Among the entries below, one line contains "written π m = mkManager" and another contains "Hf1, Hf2. discriminate.". Transcribe those two lines and every line between them, exactly.
### Given data
Lemma doRefresh_budget_witness :
  (length (idTokensAsked deniedRefresh) ≤ 3)%nat ∧
  Forall (fun audience => audience = "claude-code-github-action")
    (idTokensAsked deniedRefresh) ∧
  (length (fetched deniedRefresh) ≤ 3)%nat ∧
  (∃ a b, sleeps deniedRefresh = a ++ b ∧
          a `prefix_of` [5000; 10000] ∧ b `prefix_of` [5000; 10000]) ∧
  totalMs (sleeps deniedRefresh) ≤ 30000.
Proof.
  exact (doRefresh_budget deniedRefresh _ path_deniedRefresh).
Defined.

(** X4.  The two stages of a refresh, in order.  A [doRefresh] that sends
    anything to the exchange endpoint has first got an identity token; from
    then on it does not go back to the identity provider, and every request
    it sends to the endpoint, retries included (one to three in all), is the
    same [POST] to the fixed URL with that very token as [Bearer]
    authorization. *)
Theorem doRefresh_exchanges_identity_token (π : list Obs) (r : Settled string) :
  path doRefresh π r → fetched π ≠ [] →
  ∃ π1 oidcToken π2 n,
    π = π1 ++ Got (GetIDToken oidcAudience) (Fulfilled oidcToken) :: π2 ∧
    fetched π1 = [] ∧ idTokensAsked π2 = [] ∧ (1 ≤ n ≤ 3)%nat ∧
    fetched π2 =
      repeat (mkFetch "https://api.anthropic.com/api/github/github-app-token-exchange"
                "POST" ("Bearer " ++ oidcToken)) n.
Proof.
  intros H Hne. apply path_doRefresh in H
    as [(provided & now & Ht & -> & ->)|[(env & π1 & e & Henv & H1 & -> & ->)|
      [(env & π1 & oidcToken & π2 & e & Henv & H1 & H2 & -> & ->)|
       (env & π1 & oidcToken & π2 & appToken & now & Henv & H1 & H2 & -> & ->)]]].
  - exfalso. apply Hne. reflexivity.
  - exfalso. apply Hne.
    apply retry_getOidcToken_summary in H1 as (n & _ & _ & Hf & _).
    project. rewrite Hf. reflexivity.
  - apply retry_getOidcToken_summary in H1
      as (n1 & _ & _ & _ & _ & _ & π0 & -> & Hf0).
    apply retry_exchange_summary in H2
      as (n2 & Hn2 & Hid2 & Hf2 & _).
    exists (said LogRefreshing :: Did EnvOverride env :: π0), oidcToken,
      (said LogOidcObtained :: π2 ++ [said (LogRefreshFailed e)]), (S n2).
    split; [simpl; rewrite <- app_assoc; reflexivity|].
    project. rewrite Hf0, Hid2, Hf2.
    split; [reflexivity|]. split; [reflexivity|]. split; [lia|].
    rewrite app_nil_r. reflexivity.
  - apply retry_getOidcToken_summary in H1
      as (n1 & _ & _ & _ & _ & _ & π0 & -> & Hf0).
    apply retry_exchange_summary in H2
      as (n2 & Hn2 & Hid2 & Hf2 & _).
    exists (said LogRefreshing :: Did EnvOverride env :: π0), oidcToken,
      (said LogOidcObtained :: π2 ++
       said LogAppObtained :: recordWritten appToken now TOKEN_LIFETIME_MS), (S n2).
    split; [simpl; rewrite <- app_assoc; reflexivity|].
    project. rewrite Hf0, Hid2, Hf2.
    split; [reflexivity|]. split; [reflexivity|]. split; [lia|].
    rewrite app_nil_r. reflexivity.
Qed.

Lemma doRefresh_exchanges_identity_token_witness :
  ∃ π1 oidcToken π2 n,
    exchangedRefresh
    = π1 ++ Got (GetIDToken oidcAudience) (Fulfilled oidcToken) :: π2 ∧
    fetched π1 = [] ∧ idTokensAsked π2 = [] ∧ (1 ≤ n ≤ 3)%nat ∧
    fetched π2 =
      repeat (mkFetch "https://api.anthropic.com/api/github/github-app-token-exchange"
                "POST" ("Bearer " ++ oidcToken)) n.
Proof.
  apply (doRefresh_exchanges_identity_token exchangedRefresh
           (Fulfilled "mock-app-token") path_exchangedRefresh).
  discriminate.
Defined.


(** X5.  What a successful refresh leaves in the cache.  A [doRefresh] that
    returns [tok] returns a non-empty string; it has read the clock exactly
    once, at the very moment of writing, and whatever the fields held before,
    they now hold [tok] and that time plus the lifetime: one year when the
    override was adopted (nothing was asked of the outside world), 55 minutes
    when the token came from the exchange.  [refreshPromise] is not touched.
    Hence a later validity test at time [t] succeeds exactly when [t] is
    earlier than that time plus the lifetime minus five minutes: a token from
    the exchange is served from the cache for 50 minutes after the exchange
    has completed. *)
Theorem doRefresh_validity (π : list Obs) (tok : string) (m : Manager) :
  path doRefresh π (Fulfilled tok) →
  truthy tok = true ∧
  ∃ now lifetime,
    clockReads π = [now] ∧
    ((lifetime = 365 * 24 * 60 * 60 * 1000 ∧
      idTokensAsked π = [] ∧ fetched π = [] ∧ sleeps π = []) ∨
     (lifetime = 55 * 60 * 1000 ∧ fetched π ≠ [])) ∧
    written π m = mkManager (Some tok) (Some (now + lifetime)) (refreshPromise m) ∧
    ∀ t, tokenValid (written π m) t = (t <? now + lifetime - 5 * 60 * 1000).
Proof.
  intros H. apply path_doRefresh in H
    as [(provided & now & Ht & -> & Hr)|[(env & π1 & e' & Henv & H1 & _ & Hr)|
      [(env & π1 & oidcToken & π2 & e' & Henv & H1 & H2 & _ & Hr)|
       (env & π1 & oidcToken & π2 & appToken & now & Henv & H1 & H2 & -> & Hr)]]];
    try discriminate Hr; injection Hr as ->.
  - split; [exact Ht|]. exists now, (365 * 24 * 60 * 60 * 1000).
    split; [reflexivity|]. split; [left; repeat split|].
    split; [reflexivity|]. intros t. unfold tokenValid. simpl.
    rewrite Ht. reflexivity.
  - pose proof (noWrites_retry_getOidcToken _ _ H1) as Hw1.
    pose proof (noWrites_retry_exchange _ _ _ H2) as Hw2.
    apply retry_getOidcToken_summary in H1
      as (n1 & Hn1 & Hid1 & Hf1 & Hs1 & Hc1 & _).
    apply retry_exchange_summary in H2
      as (n2 & Hn2 & Hid2 & Hf2 & Hs2 & Hc2 & Ht).
    split; [exact Ht|]. exists now, (55 * 60 * 1000).
    assert (Hwritten :
      written (said LogRefreshing :: Did EnvOverride env :: π1 ++
               said LogOidcObtained :: π2 ++
               said LogAppObtained :: recordWritten appToken now TOKEN_LIFETIME_MS) m
      = mkManager (Some appToken) (Some (now + 55 * 60 * 1000)) (refreshPromise m)).
    { simpl. rewrite written_app, (written_noWrites π1) by exact Hw1.
      simpl. rewrite written_app, (written_noWrites π2) by exact Hw2.
      reflexivity. }
    split; [|split; [|split; [exact Hwritten|]]].
    + project. rewrite Hc1, Hc2. reflexivity.
    + right. split; [reflexivity|]. project. rewrite Hf1, Hf2. discriminate.
    + intros t. rewrite Hwritten. unfold tokenValid. simpl.
      rewrite Ht. reflexivity.
Qed.


Lemma doRefresh_validity_witness :
  let m := mkManager (Some "stale") (Some 0) (Some 0%nat) in
  truthy "mock-app-token" = true ∧
  ∃ now lifetime,
    clockReads exchangedRefresh = [now] ∧
    ((lifetime = 365 * 24 * 60 * 60 * 1000 ∧
      idTokensAsked exchangedRefresh = [] ∧ fetched exchangedRefresh = [] ∧
      sleeps exchangedRefresh = []) ∨
     (lifetime = 55 * 60 * 1000 ∧ fetched exchangedRefresh ≠ [])) ∧
    written exchangedRefresh m
      = mkManager (Some "mock-app-token") (Some (now + lifetime)) (refreshPromise m) ∧
    ∀ t, tokenValid (written exchangedRefresh m) t
         = (t <? now + lifetime - 5 * 60 * 1000).
Proof.
  exact (doRefresh_validity exchangedRefresh "mock-app-token"
           (mkManager (Some "stale") (Some 0) (Some 0%nat)) path_exchangedRefresh).
Defined.

(** ** The waits of the retry executor, in closed form *)

Lemma backoff_length maxDelay factor n : ∀ delay,
  length (backoff maxDelay factor delay n) = n.
Proof. induction n as [|n IH]; intros delay; simpl; [reflexivity|]. rewrite IH. reflexivity. Qed.

Lemma nextDelay_pow maxDelay factor delay k :
  1 ≤ factor → 0 ≤ maxDelay →
  Z.min (nextDelay maxDelay factor delay * factor ^ Z.of_nat (S k)) maxDelay
  = Z.min (delay * factor ^ Z.of_nat (S (S k))) maxDelay.
Proof.
  intros Hf Hm. unfold nextDelay.
  replace (Z.of_nat (S (S k))) with (Z.succ (Z.of_nat (S k))) by lia.
  rewrite Z.pow_succ_r by lia.
  assert (Hp : 1 ≤ factor ^ Z.of_nat (S k)).
  { pose proof (Z.pow_le_mono_l 1 factor (Z.of_nat (S k)) ltac:(lia)) as Hf'.
    rewrite Z.pow_1_l in Hf' by lia. exact Hf'. }
  set (p := factor ^ Z.of_nat (S k)) in *.
  rewrite Z.mul_assoc.
  destruct (Z.le_ge_cases (delay * factor) maxDelay) as [Hle|Hge].
  - rewrite (Z.min_l (delay * factor) maxDelay) by exact Hle. reflexivity.
  - rewrite (Z.min_r (delay * factor) maxDelay) by exact Hge.
    assert (maxDelay ≤ maxDelay * p) by nia.
    assert (maxDelay * p ≤ delay * factor * p) by nia.
    rewrite !Z.min_r by lia. reflexivity.
Qed.

Lemma backoff_lookup maxDelay factor :
  1 ≤ factor → 0 ≤ maxDelay →
  ∀ n delay k d,
    backoff maxDelay factor delay n !! k = Some d →
    d = match k with
        | O => delay
        | S _ => Z.min (delay * factor ^ Z.of_nat k) maxDelay
        end.
Proof.
  intros Hf Hm. induction n as [|n IH]; intros delay k d Hk; [discriminate|].
  destruct k as [|k]; simpl in Hk; [congruence|].
  apply IH in Hk. subst d. destruct k as [|k].
  - unfold nextDelay. change (Z.of_nat 1) with 1. rewrite Z.pow_1_r. reflexivity.
  - apply nextDelay_pow; assumption.
Qed.

(** X6.  For an operation that sets no timer itself, a policy with at least
    one attempt, a factor of at least 1 and a non-negative cap: the executor
    waits at most [maxAttempts - 1] times, exactly that often when it gives
    up, and its [k]-th wait (from 0) lasts [initialDelayMs] for [k = 0] and
    [min (initialDelayMs * backoffFactor ^ k) maxDelayMs] afterwards.  The cap
    applies from the second wait on: the first wait is [initialDelayMs] even
    when this exceeds [maxDelayMs]. *)
Theorem retryWithBackoff_delays {T} (operation : Async T) (options : RetryOptions)
    (π : list Obs) (r : Settled T) :
  neverSleeps operation →
  1 ≤ orDefault (maxAttempts options) 3 →
  1 ≤ orDefault (backoffFactor options) 2 →
  0 ≤ orDefault (maxDelayMs options) 20000 →
  path (retryWithBackoff operation options) π r →
  Z.of_nat (length (sleeps π)) ≤ orDefault (maxAttempts options) 3 - 1 ∧
  (isRejected r →
   Z.of_nat (length (sleeps π)) = orDefault (maxAttempts options) 3 - 1) ∧
  ∀ k d, sleeps π !! k = Some d →
    d = match k with
        | O => orDefault (initialDelayMs options) 5000
        | S _ => Z.min (orDefault (initialDelayMs options) 5000 *
                        orDefault (backoffFactor options) 2 ^ Z.of_nat k)
                   (orDefault (maxDelayMs options) 20000)
        end.
Proof.
  intros Hop Hmax Hfactor Hcap H. unfold retryWithBackoff in H.
  apply path_retryLoop in H
    as (failed & last & lastr & Hf & Hl & Hn & Hrej & -> & ->); [|lia|lia].
  rewrite sleeps_retryLayout;
    [|eapply Forall_impl; [exact Hf|]; intros [π' e'] Hp; exact (Hop _ _ Hp)
     |exact (Hop _ _ Hl)].
  rewrite backoff_length. split; [lia|]. split.
  - intros Hr. destruct lastr; [destruct Hr|]. specialize (Hrej I). lia.
  - intros k d. apply backoff_lookup; assumption.
Qed.

Lemma neverSleeps_getOidcToken : neverSleeps getOidcToken.
Proof. intros π r H. apply attempt_getOidcToken in H. tauto. Qed.

Lemma retryWithBackoff_delays_witness :
  let options := mkRetryOptions (Some 4) (Some 30000) (Some 20000) (Some 3) in
  let π := [said (LogAttempt 1 4);
            Got (GetIDToken oidcAudience) (Rejected oidcDenied);
            said (LogOidcFailed oidcDenied);
            said (LogAttemptFailed 1 oidcHint); said (LogRetrying 30000);
            slept 30000;
            said (LogAttempt 2 4);
            Got (GetIDToken oidcAudience) (Rejected oidcDenied);
            said (LogOidcFailed oidcDenied);
            said (LogAttemptFailed 2 oidcHint); said (LogRetrying 20000);
            slept 20000;
            said (LogAttempt 3 4);
            Got (GetIDToken oidcAudience) (Fulfilled "mock-oidc-token")] in
  Z.of_nat (length (sleeps π)) ≤ orDefault (maxAttempts options) 3 - 1 ∧
  (isRejected (Fulfilled "mock-oidc-token") →
   Z.of_nat (length (sleeps π)) = orDefault (maxAttempts options) 3 - 1) ∧
  ∀ k d, sleeps π !! k = Some d →
    d = match k with
        | O => orDefault (initialDelayMs options) 5000
        | S _ => Z.min (orDefault (initialDelayMs options) 5000 *
                        orDefault (backoffFactor options) 2 ^ Z.of_nat k)
                   (orDefault (maxDelayMs options) 20000)
        end.
Proof.
  apply (retryWithBackoff_delays getOidcToken
           (mkRetryOptions (Some 4) (Some 30000) (Some 20000) (Some 3))).
  - exact neverSleeps_getOidcToken.
  - simpl. lia.
  - simpl. lia.
  - simpl. lia.
  - vm_compute.
    repeat (eexists; eexists; split; [reflexivity|]). split; reflexivity.
Defined.

(** ** The clients *)

(** X7.  [createOctokit] is one [getToken] followed by the construction of
    the two clients: it does what that [getToken] does and nothing more,
    fails exactly when it fails, with the same error, and otherwise returns
    the REST client authenticated with the token and the GraphQL client whose
    [authorization] header is ["token "] followed by the same token.  On a
    valid cache it completes within the turn, with the cached token, and
    leaves the state as it was. *)
Theorem createOctokit_outcomes :
  (∀ (π : list Obs) (r : Settled Octokits),
     path createOctokit π r ↔
       ∃ r0, path getToken π r0 ∧
             r = match r0 with
                 | Fulfilled tok => Fulfilled (mkOctokits tok ("token " ++ tok))
                 | Rejected e => Rejected e
                 end) ∧
  (∀ s, tokenValid (this s) (clock s) = true →
     ∃ tok, token (this s) = Some tok ∧
            run createOctokit s
            = (s, Finished (Fulfilled (mkOctokits tok ("token " ++ tok))))).
Proof.
  split.
  - intros π r. unfold createOctokit. rewrite path_bind. split.
    + intros [(e & H & ->)|(tok & π1 & π2 & H & [-> ->] & ->)].
      * exists (Rejected e). auto.
      * exists (Fulfilled tok). rewrite app_nil_r. auto.
    + intros ([tok|e] & H & ->).
      * right. exists tok, π, []. rewrite app_nil_r. simpl. auto.
      * left. eauto.
  - intros s Hv. destruct (run_getToken_valid s Hv) as (tok & Ht & Hrun).
    exists tok. split; [exact Ht|].
    unfold createOctokit. rewrite run_bind, Hrun. reflexivity.
Qed.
######
Solution to the exercise:
    written π m = mkManager (Some tok) (Some (now + lifetime)) (refreshPromise m) ∧
    ∀ t, tokenValid (written π m) t = (t <? now + lifetime - 5 * 60 * 1000).
Proof.
  intros H. apply path_doRefresh in H
    as [(provided & now & Ht & -> & Hr)|[(env & π1 & e' & Henv & H1 & _ & Hr)|
      [(env & π1 & oidcToken & π2 & e' & Henv & H1 & H2 & _ & Hr)|
       (env & π1 & oidcToken & π2 & appToken & now & Henv & H1 & H2 & -> & Hr)]]];
    try discriminate Hr; injection Hr as ->.
  - split; [exact Ht|]. exists now, (365 * 24 * 60 * 60 * 1000).
    split; [reflexivity|]. split; [left; repeat split|].
    split; [reflexivity|]. intros t. unfold tokenValid. simpl.
    rewrite Ht. reflexivity.
  - pose proof (noWrites_retry_getOidcToken _ _ H1) as Hw1.
    pose proof (noWrites_retry_exchange _ _ _ H2) as Hw2.
    apply retry_getOidcToken_summary in H1
      as (n1 & Hn1 & Hid1 & Hf1 & Hs1 & Hc1 & _).
    apply retry_exchange_summary in H2
      as (n2 & Hn2 & Hid2 & Hf2 & Hs2 & Hc2 & Ht).
    split; [exact Ht|]. exists now, (55 * 60 * 1000).
    assert (Hwritten :
      written (said LogRefreshing :: Did EnvOverride env :: π1 ++
               said LogOidcObtained :: π2 ++
               said LogAppObtained :: recordWritten appToken now TOKEN_LIFETIME_MS) m
      = mkManager (Some appToken) (Some (now + 55 * 60 * 1000)) (refreshPromise m)).
    { simpl. rewrite written_app, (written_noWrites π1) by exact Hw1.
      simpl. rewrite written_app, (written_noWrites π2) by exact Hw2.
      reflexivity. }
    split; [|split; [|split; [exact Hwritten|]]].
    + project. rewrite Hc1, Hc2. reflexivity.
    + right. split; [reflexivity|]. project. rewrite Hf1, Hf2. discriminate.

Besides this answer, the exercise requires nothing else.